O STF, ao decidir sobre o Tema 1.068, permitiu a execução imediata da pena no Tribunal do Júri. Essa aplicação retroativa fere o princípio da irretroatividade da lei penal. Art. 5º, XL, da CRFB/88.

quinta-feira, 28 de agosto de 2025

Atualizado às 09:06

A inconstitucionalidade da aplicação retroativa do Tema 1.068 do STF: Uma crítica à violação do princípio da irretroatividade da lei penal - Parte 1

O presente artigo analisa criticamente a decisão do STF no Tema 1.068, que estabeleceu a execução imediata de condenações proferidas pelo Tribunal do Júri, com especial foco na problemática aplicação retroativa deste entendimento. Através de uma análise constitucional rigorosa e fundamentada nas obras dos ministros Gilmar Mendes e Alexandre de Moraes, demonstra-se que a aplicação retroativa da tese fixada viola frontalmente o princípio constitucional da irretroatividade da lei penal mais gravosa, consagrado no art. 5º, inciso XL, da CF/88. O trabalho evidencia a contradição entre os posicionamentos históricos dos referidos ministros sobre irretroatividade e suas decisões no caso em questão, alertando para os graves riscos à segurança jurídica decorrentes desta mudança jurisprudencial abrupta e não modulada.

1. Introdução

Prefacialmente, é imperioso destacar que o sistema jurídico brasileiro tem enfrentado, nas últimas décadas, uma crescente instabilidade jurisprudencial que coloca em risco um dos pilares fundamentais do Estado de Direito: a segurança jurídica. Esta problemática ganhou contornos ainda mais preocupantes com a decisão do STF no Tema 1.068, proferida em setembro de 2024, que estabeleceu a tese de que "a soberania dos veredictos do Tribunal do Júri autoriza a imediata execução de condenação imposta pelo corpo de jurados, independentemente do total da pena aplicada"1.

A gravidade da situação se intensificou dramaticamente em 22/8/25, quando o STF, obteve maioria, rejeitando definitivamente o recurso da Defensoria Pública da União que pleiteava a modulação dos efeitos de forma ex nunc. A DPU solicitava que o entendimento firmado tivesse efeito apenas depois do julgamento da matéria pelo STF, em novembro de 2024, mas sua demanda foi categoricamente rejeitada pelo relator ministro Luís Roberto Barroso e pelos ministros Alexandre de Moraes, Cristiano Zanin, Flávio Dino, Edson Fachin, Gilmar Mendes e André Mendonça2.
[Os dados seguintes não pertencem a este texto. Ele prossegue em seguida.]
(* ===== verification/ClusterLive.v ===== *)
(** * The recovery of a client goes on

    While the ordering server suspects a client of the shard, every replica whose cut or data it
    lacks has been asked for it or has answered: in every state of [Cluster], the question or the
    answer is on the way.  What the ordering server sends is also such that a replica handles it,
    but for two messages: a FREEZE of a client that it waits for, and a patch. *)
From S2P Require Import Prelude Consts Util Api StorageLog Interleave LogInv StorageLogSpec Storage StorageSpec Order OrderSpec EpochSpec RecoverySpec ControlSpec Client ClientSpec System SystemSpec Cluster ClusterInv ClusterSpec.

#[local] Opaque NUM_ENTRIES_PER_BLOCK NUM_SHARDS.

(** ** What is awaited *)

(** The question to a replica about a client, its FREEZE or the request for its data; and the
    answer. *)
Definition asks (c : Z) (requested : bool) (m : message) : Prop :=
  match m with
  | MStorageClientFreeze req => requested = false /\ scf_client_id req = c
  | MStorageClientCut req => requested = true /\ scc_client_id req = c
  | _ => False
  end.

Definition replies_to (c : Z) (requested : bool) (m : message) : Prop :=
  match m with
  | MOrderClientCut cut => requested = false /\ cut_client_id cut = c
  | MOrderClientData data => requested = true /\ ocd_client_id data = c /\ ocd_gsn data = UINT64_MAX
  | _ => False
  end.

Definition awaited (c : Z) (requested : bool) (w : wire) : Prop :=
  (exists m, m ∈ wi_control w /\ asks c requested m) \/ (exists m, m ∈ wi_replies w /\ replies_to c requested m).

#[export] Instance asks_dec c req m : Decision (asks c req m).
Proof. destruct m; apply _. Defined.
#[export] Instance replies_to_dec c req m : Decision (replies_to c req m).
Proof. destruct m; apply _. Defined.
#[export] Instance awaited_dec c req w : Decision (awaited c req w).
Proof.
  refine (cast_if (decide (Exists (asks c req) (wi_control w) \/ Exists (replies_to c req) (wi_replies w))));
    unfold awaited; by rewrite <- !Exists_exists.
Defined.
Esta decisão recente torna ainda mais urgente e relevante a análise crítica que se pretende desenvolver neste artigo. Ao rejeitar expressamente a modulação dos efeitos ex nunc, o STF confirmou definitivamente sua posição de aplicar retroativamente uma mudança jurisprudencial claramente prejudicial aos réus, violando frontalmente o princípio constitucional da irretroatividade da lei penal mais gravosa, consagrado no art. 5º, inciso XL, da CRFB/88.

O que torna esta situação ainda mais grave é a constatação de que ministros do próprio STF, que historicamente garantistas, que sempre defenderam com veemência o princípio da irretroatividade em suas obras doutrinárias e decisões anteriores, mudaram radicalmente de posicionamento no julgamento do Tema 1.068. Esta mudança não apenas contraria décadas de construção doutrinária e jurisprudencial, mas também gera uma insegurança jurídica sem precedentes, onde os jurisdicionados não podem mais confiar na estabilidade das decisões judiciais.
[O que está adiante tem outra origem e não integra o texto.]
(** ** What is on the way *)

(** A message to a replica names a client there is a place for, and a patch's GSN is a word; so is
    the GSN of data on the way back. *)
Definition readable (m : message) : Prop :=
  match m with
  | MStorageClientFreeze req => scf_client_id req < MAX_CLIENTS
  | MStorageClientCut req => scc_client_id req < MAX_CLIENTS
  | MStorageClientPatch p => scp_client_id p < MAX_CLIENTS /\ is_u64 (scp_gsn p)
  | MStorageClientFinalize req => scfin_client_id req < MAX_CLIENTS
  | _ => True
  end.

Definition word (m : message) : Prop := match m with MOrderClientData data => is_u64 (ocd_gsn data) | _ => True end.

Definition slots_of (m : message) : option storage_slots := match m with MStorageSlots slots => Some slots | _ => None end.

(** [g] is the ordering server's next GSN. *)
Record wire_sound (g : Z) (ln : link) (w : wire) : Prop := {
  ws_slots : omap slots_of (wi_control w) = ln_epochs ln;
  ws_control m : m ∈ wi_control w -> readable m;
  ws_replies m : m ∈ wi_replies w -> word m;
  ws_server : steps_with g (ln_server ln) (ln_epochs ln) }.

Lemma control_slots sid rid out : omap slots_of (control_sent sid rid out) = slots_sent sid rid out.
Proof.
  unfold control_sent, slots_sent. induction out as [|[d m] out IH]; [done|]. cbn [omap list_omap fst snd].
  destruct d as [s r| |]; [|exact IH..]. destruct (bool_decide (s = sid /\ r = rid)) eqn:Hd.
  - apply bool_decide_eq_true in Hd as [-> ->]. rewrite !bool_decide_true by done. cbn [andb omap list_omap]. destruct m; cbn; by rewrite IH.
  - rewrite <- bool_decide_and, Hd. by destruct m.
Qed.

(** A request for a client's data is answered: every message of the suffix carries the GSN of a
    slot. *)
Lemma request_sends req s sl :
  server_ok s sl -> scc_client_id req < MAX_CLIENTS ->
  exists s' msgs, on_storage_client_cut req s =
      Ok (s', msgs ++ [(Storage.ToOrder, MOrderClientData (OrderClientData (scc_client_id req) (st_shard_id_ s) (st_replica_id_ s) UINT64_MAX 0 []))]) /\
    Forall (fun x => exists k data, x = (Storage.ToOrder, MOrderClientData data) /\ sl !! k = Some (scc_client_id req, ocd_gsn data)) msgs.
Proof.
  intros H Hc. destruct (Z.eq_dec (s_latest_gsn (client_of s (scc_client_id req))) UINT64_MAX) as [Hm|Hm].
  - unfold on_storage_client_cut. destruct (get_client_state_ok _ s Hc) as (s1 & -> & Hs). cbn [mbind result_bind].
    rewrite Hm, Z.eqb_refl. cbn [mbind result_bind mfold]. destruct Hs as (_ & _ & -> & -> & _). by exists s1, [].
  - destruct (client_cut_sends req s sl H Hc Hm) as (s' & n & ks & msgs & E & _ & _ & _ & _ & HF). exists s', msgs. split; [done|].
    apply Forall_forall. intros x [i Hi]%list_elem_of_lookup_1. destruct (Forall2_lookup_r _ _ _ _ _ HF Hi) as (k & _ & g & data & Hk & _ & ->).
    by eexists _, _.
Qed.

(** The GSNs of the data that a server sends are those of its slots. *)
Lemma handle_words e s s' out sl m :
  server_ok s sl -> Forall (fun x => is_u64 x.2) sl -> Storage.handle e s = Ok (s', out) -> (Storage.ToOrder, m) ∈ out -> word m.
Proof.
  intros H Hu E Hin. destruct m; try done.
  assert (exists stale req, e = EControl stale (MStorageClientCut req)) as (stale & req & ->).
  { destruct e as [stale m0|stale m0|i|c'|sid n]; unfold Storage.handle in E.
    - destruct m0; cbn [control_recv] in E; try (inv_result; by apply elem_of_nil in Hin); [..|by eauto|].
      + unfold Storage.on_subscriber_finished in E. case_decide; inv_result; by apply elem_of_nil in Hin.
      + unfold on_storage_slots in E. destruct (_ <? _); inv_result; by apply elem_of_nil in Hin.
      + unfold on_storage_client_finalize in E. inv_result. by apply elem_of_nil in Hin.
      + unfold on_storage_client_freeze in E. inv_result. by apply list_elem_of_singleton in Hin as [=].
      + unfold on_storage_client_patch in E. inv_result. destruct (_ <? _); inv_result; by apply elem_of_nil in Hin.
    - destruct m0; cbn [Storage.client_recv] in E; try (inv_result; by apply elem_of_nil in Hin).
      + unfold Storage.on_client_finished in E. inv_result. destruct (s_disconnected _); inv_result; [by apply elem_of_nil in Hin|].
        by apply list_elem_of_singleton in Hin as [=].
      + unfold on_storage_insert in E. inv_result. destruct (s_disconnected _); inv_result; [by apply elem_of_nil in Hin|].
        by apply list_elem_of_singleton in Hin as [=].
    - unfold Storage.on_client_failure in E. inv_result. by apply list_elem_of_singleton in Hin as [=].
    - inv_result. by apply elem_of_nil in Hin.
    - inv_result. by apply elem_of_nil in Hin. }
  cbn [Storage.handle control_recv] in E.
  destruct (request_sends req s sl) as (s1 & msgs & E1 & Hm); [done| |].
  { unfold on_storage_client_cut in E. inv_result. by apply get_client_state_inv in E0 as (? & _). }
  rewrite E1 in E. injection E as <- <-. apply elem_of_app in Hin as [Hin|Hin].
  - rewrite Forall_forall in Hm. destruct (Hm _ Hin) as (k & d & [= ->] & Hk). cbn [word]. rewrite Forall_forall in Hu.
    apply (Hu (scc_client_id req, ocd_gsn d)). by eapply list_elem_of_lookup_2.
  - apply list_elem_of_singleton in Hin as [= ->]. done.
Qed.

Lemma take_event_epochs c e ln ln1 :
  take_event c e ln = Some ln1 -> if epoch_of e is Some m then ln_epochs ln = m :: ln_epochs ln1 else ln_epochs ln1 = ln_epochs ln.
Proof.
  intros E. destruct e as [? []|? []| | |]; cbn [take_event epoch_of] in *; try (by injection E as <-).
  - destruct (ln_epochs ln) as [|m' rest]; [done|]. case_decide; [|done]. injection E as <-. by subst.
  - destruct (_ =? _); [|by injection E as <-]. destruct (ln_requests ln); [done|]. case_decide; [|done]. by injection E as <-.
Qed.

Section sound.
Variables client_id shard_id failures : Z.
Variable estimate : option pid.
Variable connect : sockaddr_in -> option (message * Z).
Hypothesis failures_nonneg : 0 <= failures.
Hypothesis shard_known : 0 <= shard_id < NUM_SHARDS.
Variable A : gmap Z (gmap Z sockaddr_in).
Variable client_threads : Z.
Hypothesis A_connects : forall rid a, default ∅ (A !! shard_id) !! rid = Some a ->
  exists port, let intro := MStorageIntro (StorageIntro shard_id rid client_threads port) in
    connect a = Some (intro, message_length intro).

Abbreviation cluster_ok := (ClusterInv.cluster_ok client_id shard_id connect A).
Abbreviation order_event := (Cluster.order_event client_id shard_id).

Definition data_sound (o : order) : Prop :=
  forall c st g p, client_state_ o !! c = Some st -> o_shard_id st = shard_id -> (g, p) ∈ o_data st -> is_u64 g.

Record sound (K : cluster) : Prop := {
  sd_data : data_sound (cl_order K);
  sd_wires rid ln w : sy_links (cl_system K) !! rid = Some ln -> cl_wires K !! rid = Some w -> wire_sound (gsn_base_ (cl_order K)) ln w }.

(** ** A step of the ordering server *)

(** The data of the shard that the event brings. *)
Definition brings_word (e : Order.event) : Prop :=
  match e with ERecv (MOrderClientData data) => ocd_shard_id data = shard_id -> is_u64 (ocd_gsn data) | _ => True end.

Lemma data_sound_step e o o' out : Order.handle e o = Ok (o', out) -> brings_word e -> data_sound o -> data_sound o'.
Proof.
  intros E Hb H c st' g p Hc' Hs' Hin.
  assert (forall st, client_state_ o !! c = Some st -> o_shard_id st' = o_shard_id st -> stores e st st' -> is_u64 g) as Hst.
  { intros st Hc Hs Hsto. destruct (Hsto _ _ Hin) as [Hold|(data & -> & Hsh & <-)]; [|by apply Hb; congruence].
    by apply (H c st g p); [|congruence|]. }
  destruct (handle_advances _ _ _ _ E _ _ Hc') as [intro a _ _ _ _ _ _ _ Hd|st Hc [] Hsto _|st Hc _ _ Hs _ _ _ Hsto _|st cut Hc _ _ _ _ _ _ Hs _ _ Hsto _|st data Hc _ _ _ _ _ _ Hs _ _ Hsto _];
    [rewrite Hd in Hin; by apply elem_of_nil in Hin|by apply (Hst st)..].
Qed.

Lemma sent_readable e o x r m :
  order_ok o -> data_sound o -> justified e o x -> x = (Order.ToStorage shard_id r, m) -> readable m.
Proof.
  intros H Hd Hj ->. assert (forall c, is_Some (client_state_ o !! c) -> c < MAX_CLIENTS) as Hk.
  { intros c [st Hc]. by apply (ok_clients _ H) in Hc as [[_ ?] _ _ _ _ _]. }
  destruct m; try done; cbn [justified readable] in *.
  - destruct (Hj _ eq_refl) as (st & Hc & _). apply Hk. by eexists.
  - by apply Hk.
  - destruct (Hj _ eq_refl) as (st & Hc & _). apply Hk. by eexists.
  - destruct (Hj _ eq_refl) as (st & Hc & Hs & _ & _ & Hp). split; [apply Hk; by eexists|]. by apply (Hd _ _ _ _ Hc Hs Hp).
Qed.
Através de uma análise constitucional rigorosa e fundamentada nas próprias obras dos ministros Gilmar Mendes e Alexandre de Moraes, que a aplicação retroativa do entendimento fixado no Tema 1.068 constitui uma violação inaceitável do princípio da irretroatividade da lei penal. Mais do que isso, pretende-se evidenciar como esta decisão representa um retrocesso na proteção dos direitos fundamentais e na consolidação do Estado Democrático de Direito.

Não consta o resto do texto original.